─── DATA FOR PROCESSING ───

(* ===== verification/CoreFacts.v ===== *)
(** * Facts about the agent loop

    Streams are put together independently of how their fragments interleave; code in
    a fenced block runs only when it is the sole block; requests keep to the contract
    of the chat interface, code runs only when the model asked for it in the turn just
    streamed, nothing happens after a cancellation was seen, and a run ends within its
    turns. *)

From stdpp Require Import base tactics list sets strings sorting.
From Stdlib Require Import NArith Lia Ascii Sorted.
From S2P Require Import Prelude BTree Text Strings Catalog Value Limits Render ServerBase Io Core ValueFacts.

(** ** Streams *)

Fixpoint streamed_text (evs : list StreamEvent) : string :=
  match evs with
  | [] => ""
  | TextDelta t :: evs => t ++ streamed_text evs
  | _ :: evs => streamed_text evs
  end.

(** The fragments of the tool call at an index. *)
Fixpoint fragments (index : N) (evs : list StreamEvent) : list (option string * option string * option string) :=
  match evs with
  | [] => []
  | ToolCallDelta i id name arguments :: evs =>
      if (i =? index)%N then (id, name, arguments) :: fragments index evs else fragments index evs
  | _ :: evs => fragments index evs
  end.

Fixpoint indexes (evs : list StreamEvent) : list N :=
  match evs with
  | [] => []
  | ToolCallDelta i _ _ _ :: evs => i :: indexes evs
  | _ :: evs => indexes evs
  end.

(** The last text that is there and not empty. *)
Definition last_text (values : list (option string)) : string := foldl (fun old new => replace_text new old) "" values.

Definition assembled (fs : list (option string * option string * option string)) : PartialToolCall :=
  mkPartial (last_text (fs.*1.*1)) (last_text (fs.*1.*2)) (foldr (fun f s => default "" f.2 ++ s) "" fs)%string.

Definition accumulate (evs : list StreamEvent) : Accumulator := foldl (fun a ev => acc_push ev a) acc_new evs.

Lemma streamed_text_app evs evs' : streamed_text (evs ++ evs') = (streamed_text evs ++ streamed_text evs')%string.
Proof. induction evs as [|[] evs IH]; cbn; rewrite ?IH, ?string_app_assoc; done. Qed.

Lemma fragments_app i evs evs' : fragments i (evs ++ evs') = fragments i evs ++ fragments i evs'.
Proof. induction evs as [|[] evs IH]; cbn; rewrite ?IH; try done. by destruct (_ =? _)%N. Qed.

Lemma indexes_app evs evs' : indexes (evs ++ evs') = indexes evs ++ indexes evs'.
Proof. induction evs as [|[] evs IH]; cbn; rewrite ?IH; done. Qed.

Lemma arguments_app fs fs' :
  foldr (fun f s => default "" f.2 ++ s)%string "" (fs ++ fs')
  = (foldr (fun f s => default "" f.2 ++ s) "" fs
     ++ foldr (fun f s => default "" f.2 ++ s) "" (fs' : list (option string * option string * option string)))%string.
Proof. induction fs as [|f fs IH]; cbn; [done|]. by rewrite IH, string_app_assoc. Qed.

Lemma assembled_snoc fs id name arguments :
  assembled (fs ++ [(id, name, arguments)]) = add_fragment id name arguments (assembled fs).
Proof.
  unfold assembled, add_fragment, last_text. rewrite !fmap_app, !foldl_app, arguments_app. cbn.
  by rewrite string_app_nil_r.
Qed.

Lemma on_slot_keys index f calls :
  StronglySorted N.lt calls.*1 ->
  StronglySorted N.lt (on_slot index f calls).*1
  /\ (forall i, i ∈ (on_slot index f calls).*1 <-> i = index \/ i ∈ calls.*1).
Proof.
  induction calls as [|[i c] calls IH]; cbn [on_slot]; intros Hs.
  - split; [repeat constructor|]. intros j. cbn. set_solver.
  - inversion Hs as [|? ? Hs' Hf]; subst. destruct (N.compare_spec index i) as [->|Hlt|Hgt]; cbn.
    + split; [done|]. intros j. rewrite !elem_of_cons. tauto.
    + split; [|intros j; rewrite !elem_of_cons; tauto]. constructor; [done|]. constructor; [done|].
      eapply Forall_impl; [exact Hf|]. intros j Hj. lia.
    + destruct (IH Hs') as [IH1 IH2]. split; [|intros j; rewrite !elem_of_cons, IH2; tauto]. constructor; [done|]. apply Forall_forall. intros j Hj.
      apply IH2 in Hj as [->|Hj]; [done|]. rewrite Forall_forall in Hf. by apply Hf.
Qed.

───
─── DATA FOR PROCESSING ───

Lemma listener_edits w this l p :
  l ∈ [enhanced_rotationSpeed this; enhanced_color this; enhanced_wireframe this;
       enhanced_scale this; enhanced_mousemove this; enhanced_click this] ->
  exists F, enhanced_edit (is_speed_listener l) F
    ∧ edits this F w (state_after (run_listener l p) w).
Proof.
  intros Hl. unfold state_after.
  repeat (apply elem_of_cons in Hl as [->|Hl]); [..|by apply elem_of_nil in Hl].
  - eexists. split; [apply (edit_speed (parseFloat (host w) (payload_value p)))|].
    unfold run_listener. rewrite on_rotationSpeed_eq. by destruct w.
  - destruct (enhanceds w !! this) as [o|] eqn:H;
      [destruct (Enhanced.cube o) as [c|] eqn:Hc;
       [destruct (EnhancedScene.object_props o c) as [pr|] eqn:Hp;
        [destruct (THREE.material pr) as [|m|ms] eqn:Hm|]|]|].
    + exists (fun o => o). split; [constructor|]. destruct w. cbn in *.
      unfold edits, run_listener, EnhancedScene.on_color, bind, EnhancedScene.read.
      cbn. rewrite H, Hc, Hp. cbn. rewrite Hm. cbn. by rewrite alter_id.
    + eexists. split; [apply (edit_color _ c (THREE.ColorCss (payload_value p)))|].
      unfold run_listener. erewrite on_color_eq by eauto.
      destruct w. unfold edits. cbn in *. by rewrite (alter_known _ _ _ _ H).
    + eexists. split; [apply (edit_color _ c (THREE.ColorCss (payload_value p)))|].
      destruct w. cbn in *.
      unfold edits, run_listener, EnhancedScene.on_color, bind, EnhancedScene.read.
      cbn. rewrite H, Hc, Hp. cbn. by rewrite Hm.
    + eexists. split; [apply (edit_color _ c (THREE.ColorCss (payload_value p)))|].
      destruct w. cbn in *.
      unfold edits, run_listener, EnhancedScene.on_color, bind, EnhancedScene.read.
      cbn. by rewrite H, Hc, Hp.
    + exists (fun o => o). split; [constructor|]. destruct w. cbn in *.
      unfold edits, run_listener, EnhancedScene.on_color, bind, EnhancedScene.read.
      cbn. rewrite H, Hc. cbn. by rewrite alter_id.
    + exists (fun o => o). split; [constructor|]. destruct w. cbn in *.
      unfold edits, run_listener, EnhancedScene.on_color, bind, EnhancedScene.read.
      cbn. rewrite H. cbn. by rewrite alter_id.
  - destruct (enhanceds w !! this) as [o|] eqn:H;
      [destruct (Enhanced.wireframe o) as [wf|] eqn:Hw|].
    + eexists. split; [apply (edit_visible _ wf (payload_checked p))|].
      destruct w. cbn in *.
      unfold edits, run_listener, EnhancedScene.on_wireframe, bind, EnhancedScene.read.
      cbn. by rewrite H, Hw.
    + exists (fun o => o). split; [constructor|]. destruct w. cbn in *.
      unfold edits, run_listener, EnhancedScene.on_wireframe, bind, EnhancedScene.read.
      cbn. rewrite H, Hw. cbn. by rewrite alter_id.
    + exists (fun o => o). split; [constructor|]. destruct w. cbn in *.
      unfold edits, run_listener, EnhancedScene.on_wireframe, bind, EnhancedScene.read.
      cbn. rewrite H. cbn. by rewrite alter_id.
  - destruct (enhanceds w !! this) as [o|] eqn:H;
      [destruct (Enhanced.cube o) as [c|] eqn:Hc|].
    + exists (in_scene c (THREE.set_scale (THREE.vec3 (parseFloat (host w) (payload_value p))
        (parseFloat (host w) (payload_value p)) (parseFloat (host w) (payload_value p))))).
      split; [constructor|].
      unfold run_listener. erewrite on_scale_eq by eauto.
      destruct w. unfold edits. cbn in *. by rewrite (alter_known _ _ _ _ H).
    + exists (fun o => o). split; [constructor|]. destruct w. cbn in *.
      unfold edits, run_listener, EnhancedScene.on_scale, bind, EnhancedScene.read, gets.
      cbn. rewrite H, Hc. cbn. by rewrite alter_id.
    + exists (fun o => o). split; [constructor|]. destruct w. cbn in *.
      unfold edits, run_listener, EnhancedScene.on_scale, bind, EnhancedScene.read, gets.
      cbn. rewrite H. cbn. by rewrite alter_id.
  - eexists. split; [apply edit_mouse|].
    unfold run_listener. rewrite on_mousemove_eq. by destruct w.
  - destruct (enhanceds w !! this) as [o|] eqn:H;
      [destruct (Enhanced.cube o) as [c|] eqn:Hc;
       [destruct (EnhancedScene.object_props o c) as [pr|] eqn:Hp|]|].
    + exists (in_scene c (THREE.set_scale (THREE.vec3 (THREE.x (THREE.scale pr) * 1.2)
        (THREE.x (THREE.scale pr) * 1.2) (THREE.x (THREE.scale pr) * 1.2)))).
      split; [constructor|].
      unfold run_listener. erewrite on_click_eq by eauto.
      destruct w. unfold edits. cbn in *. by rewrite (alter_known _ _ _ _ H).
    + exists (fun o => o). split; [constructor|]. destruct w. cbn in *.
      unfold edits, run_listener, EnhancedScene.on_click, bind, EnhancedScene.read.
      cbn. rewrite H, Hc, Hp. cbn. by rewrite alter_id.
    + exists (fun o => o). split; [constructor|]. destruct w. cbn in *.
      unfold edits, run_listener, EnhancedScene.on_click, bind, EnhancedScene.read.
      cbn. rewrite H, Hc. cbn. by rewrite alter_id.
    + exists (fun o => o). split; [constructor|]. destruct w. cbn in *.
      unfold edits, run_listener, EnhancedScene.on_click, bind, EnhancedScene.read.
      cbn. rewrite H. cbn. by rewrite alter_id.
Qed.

───

■ REQUIRED ACTION: Gather up every line in the data above that contains the word "Streams", copying each one.

■ REPLY:
    Streams are put together independently of how their fragments interleave; code in
(** ** Streams *)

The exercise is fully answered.